Task to complete >> In the entries that follow, the lines from the one with "intros Hok Hgo" through the one with "pose proof Hgo" are the ones to write out, exactly and with both ends included. Nothing else should appear.

Records provided >>
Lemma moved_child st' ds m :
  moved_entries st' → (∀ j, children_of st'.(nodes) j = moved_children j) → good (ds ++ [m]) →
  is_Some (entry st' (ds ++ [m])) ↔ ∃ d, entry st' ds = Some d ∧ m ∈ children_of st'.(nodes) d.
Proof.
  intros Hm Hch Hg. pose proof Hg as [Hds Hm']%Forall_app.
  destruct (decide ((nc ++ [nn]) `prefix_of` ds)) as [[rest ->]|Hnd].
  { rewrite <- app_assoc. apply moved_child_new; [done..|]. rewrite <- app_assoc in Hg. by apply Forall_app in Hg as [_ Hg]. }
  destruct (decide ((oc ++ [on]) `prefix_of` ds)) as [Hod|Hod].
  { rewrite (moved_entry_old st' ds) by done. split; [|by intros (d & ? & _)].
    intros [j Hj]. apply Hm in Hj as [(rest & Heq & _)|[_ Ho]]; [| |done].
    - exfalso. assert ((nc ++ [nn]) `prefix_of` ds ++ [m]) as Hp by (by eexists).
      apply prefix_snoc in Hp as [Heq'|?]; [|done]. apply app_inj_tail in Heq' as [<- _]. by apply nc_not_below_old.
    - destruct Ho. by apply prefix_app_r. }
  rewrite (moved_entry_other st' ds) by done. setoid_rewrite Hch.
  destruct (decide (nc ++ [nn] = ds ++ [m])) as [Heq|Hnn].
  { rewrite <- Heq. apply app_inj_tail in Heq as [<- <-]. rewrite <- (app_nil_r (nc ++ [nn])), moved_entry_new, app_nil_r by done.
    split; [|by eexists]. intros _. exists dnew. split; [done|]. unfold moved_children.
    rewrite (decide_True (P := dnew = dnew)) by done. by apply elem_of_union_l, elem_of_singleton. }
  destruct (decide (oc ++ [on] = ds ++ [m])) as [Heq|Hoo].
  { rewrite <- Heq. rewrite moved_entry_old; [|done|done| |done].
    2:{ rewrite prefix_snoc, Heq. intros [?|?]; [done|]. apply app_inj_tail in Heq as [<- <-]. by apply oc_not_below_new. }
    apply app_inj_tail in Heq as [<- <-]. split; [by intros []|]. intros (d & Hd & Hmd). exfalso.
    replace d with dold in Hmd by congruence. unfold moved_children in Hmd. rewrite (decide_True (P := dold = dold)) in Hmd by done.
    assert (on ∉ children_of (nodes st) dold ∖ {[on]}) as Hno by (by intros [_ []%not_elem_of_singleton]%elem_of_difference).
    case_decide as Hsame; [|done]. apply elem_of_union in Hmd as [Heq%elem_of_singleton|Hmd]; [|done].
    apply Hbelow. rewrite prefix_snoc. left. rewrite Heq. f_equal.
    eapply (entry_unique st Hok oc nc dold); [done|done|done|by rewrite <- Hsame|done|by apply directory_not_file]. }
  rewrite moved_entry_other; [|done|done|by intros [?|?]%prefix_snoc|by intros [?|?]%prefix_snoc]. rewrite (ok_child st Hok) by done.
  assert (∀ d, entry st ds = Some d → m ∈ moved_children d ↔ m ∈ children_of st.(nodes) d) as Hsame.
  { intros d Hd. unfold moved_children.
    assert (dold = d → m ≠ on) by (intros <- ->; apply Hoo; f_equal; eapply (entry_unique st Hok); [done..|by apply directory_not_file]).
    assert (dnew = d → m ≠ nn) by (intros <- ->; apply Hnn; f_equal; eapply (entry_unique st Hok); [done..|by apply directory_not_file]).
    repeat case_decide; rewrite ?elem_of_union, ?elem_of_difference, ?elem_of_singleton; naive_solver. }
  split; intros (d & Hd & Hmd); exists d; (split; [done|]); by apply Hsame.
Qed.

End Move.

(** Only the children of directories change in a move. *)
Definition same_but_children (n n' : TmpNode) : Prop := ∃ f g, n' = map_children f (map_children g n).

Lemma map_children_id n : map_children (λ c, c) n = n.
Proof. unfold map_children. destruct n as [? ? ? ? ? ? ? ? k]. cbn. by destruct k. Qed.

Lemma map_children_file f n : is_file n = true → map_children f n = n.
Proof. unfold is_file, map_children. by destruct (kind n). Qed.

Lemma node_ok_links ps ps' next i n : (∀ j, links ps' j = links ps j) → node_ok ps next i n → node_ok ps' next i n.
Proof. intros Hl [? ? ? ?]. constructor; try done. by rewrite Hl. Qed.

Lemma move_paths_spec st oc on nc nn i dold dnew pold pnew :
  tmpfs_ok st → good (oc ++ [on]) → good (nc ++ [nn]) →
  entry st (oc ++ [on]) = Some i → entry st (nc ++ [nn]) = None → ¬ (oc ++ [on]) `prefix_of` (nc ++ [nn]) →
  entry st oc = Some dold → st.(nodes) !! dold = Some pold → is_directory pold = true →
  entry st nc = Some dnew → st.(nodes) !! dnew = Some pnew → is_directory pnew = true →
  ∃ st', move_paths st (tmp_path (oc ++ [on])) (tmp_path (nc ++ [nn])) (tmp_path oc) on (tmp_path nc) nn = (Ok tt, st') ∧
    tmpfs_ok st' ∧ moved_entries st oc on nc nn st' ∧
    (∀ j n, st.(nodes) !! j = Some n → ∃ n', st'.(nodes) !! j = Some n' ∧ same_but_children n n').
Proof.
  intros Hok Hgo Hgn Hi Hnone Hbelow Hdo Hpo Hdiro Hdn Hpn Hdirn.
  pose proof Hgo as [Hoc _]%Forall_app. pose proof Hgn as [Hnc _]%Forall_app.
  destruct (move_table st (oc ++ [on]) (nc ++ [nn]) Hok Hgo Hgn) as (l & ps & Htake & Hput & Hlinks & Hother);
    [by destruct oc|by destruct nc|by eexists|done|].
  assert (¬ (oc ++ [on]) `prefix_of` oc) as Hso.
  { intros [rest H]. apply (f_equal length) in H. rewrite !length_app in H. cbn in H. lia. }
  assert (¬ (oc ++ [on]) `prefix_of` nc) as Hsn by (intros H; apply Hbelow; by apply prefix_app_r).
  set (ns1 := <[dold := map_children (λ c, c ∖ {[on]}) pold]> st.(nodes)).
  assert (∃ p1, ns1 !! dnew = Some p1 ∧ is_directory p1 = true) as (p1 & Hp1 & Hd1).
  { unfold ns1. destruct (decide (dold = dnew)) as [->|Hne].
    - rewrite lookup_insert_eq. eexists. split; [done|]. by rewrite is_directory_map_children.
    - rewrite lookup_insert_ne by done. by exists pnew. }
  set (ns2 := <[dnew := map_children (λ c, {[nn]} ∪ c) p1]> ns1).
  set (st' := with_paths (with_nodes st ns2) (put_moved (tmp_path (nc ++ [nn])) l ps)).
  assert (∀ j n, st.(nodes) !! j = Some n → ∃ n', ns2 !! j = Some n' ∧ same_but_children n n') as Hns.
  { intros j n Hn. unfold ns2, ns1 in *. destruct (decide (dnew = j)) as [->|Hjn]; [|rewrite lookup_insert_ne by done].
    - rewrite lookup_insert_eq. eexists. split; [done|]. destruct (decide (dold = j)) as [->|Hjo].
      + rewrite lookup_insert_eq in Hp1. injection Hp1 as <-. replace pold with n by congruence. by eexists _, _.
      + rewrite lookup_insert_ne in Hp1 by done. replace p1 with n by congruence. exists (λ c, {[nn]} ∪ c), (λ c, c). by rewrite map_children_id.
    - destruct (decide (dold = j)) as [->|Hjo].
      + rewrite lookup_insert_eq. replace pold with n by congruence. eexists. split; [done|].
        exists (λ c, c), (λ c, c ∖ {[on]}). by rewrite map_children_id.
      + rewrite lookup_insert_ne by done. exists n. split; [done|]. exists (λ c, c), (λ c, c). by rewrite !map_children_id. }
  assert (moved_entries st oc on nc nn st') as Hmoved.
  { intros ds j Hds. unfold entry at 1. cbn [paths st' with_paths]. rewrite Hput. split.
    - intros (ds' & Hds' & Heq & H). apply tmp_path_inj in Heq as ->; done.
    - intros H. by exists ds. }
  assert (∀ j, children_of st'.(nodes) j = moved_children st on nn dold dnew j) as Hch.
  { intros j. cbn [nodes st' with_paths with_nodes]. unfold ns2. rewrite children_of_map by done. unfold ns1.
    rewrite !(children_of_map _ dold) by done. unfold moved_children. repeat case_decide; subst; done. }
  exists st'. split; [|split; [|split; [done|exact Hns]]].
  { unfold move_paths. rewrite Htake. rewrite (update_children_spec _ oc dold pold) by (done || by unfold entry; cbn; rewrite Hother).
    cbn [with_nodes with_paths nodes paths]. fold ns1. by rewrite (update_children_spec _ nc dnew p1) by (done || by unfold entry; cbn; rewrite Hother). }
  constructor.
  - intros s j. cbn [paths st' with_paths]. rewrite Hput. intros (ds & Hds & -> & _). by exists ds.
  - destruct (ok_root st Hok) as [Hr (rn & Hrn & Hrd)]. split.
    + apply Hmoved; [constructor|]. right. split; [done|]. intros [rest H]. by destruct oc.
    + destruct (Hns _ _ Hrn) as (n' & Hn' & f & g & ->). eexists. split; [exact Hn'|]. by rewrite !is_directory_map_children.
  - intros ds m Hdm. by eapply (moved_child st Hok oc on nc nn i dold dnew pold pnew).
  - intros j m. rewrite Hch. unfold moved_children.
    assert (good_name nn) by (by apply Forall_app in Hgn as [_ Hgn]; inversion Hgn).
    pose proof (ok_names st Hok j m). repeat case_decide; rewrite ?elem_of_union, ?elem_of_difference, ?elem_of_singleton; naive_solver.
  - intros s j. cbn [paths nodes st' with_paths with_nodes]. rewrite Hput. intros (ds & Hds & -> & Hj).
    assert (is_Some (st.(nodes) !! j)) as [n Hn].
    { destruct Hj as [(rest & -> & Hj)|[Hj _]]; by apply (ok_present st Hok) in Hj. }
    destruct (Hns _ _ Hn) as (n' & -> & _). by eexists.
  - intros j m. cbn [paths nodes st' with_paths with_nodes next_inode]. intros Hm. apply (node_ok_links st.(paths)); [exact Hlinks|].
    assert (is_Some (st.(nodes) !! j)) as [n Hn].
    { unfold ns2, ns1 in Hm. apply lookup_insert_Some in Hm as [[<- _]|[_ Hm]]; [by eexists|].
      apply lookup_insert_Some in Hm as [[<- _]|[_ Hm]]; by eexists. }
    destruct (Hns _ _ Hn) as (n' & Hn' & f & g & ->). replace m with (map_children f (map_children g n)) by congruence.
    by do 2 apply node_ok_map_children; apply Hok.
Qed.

Solved exercise >>
  intros Hok Hgo Hgn Hi Hnone Hbelow Hdo Hpo Hdiro Hdn Hpn Hdirn.
  pose proof Hgo as [Hoc _]%Forall_app. pose proof Hgn as [Hnc _]%Forall_app.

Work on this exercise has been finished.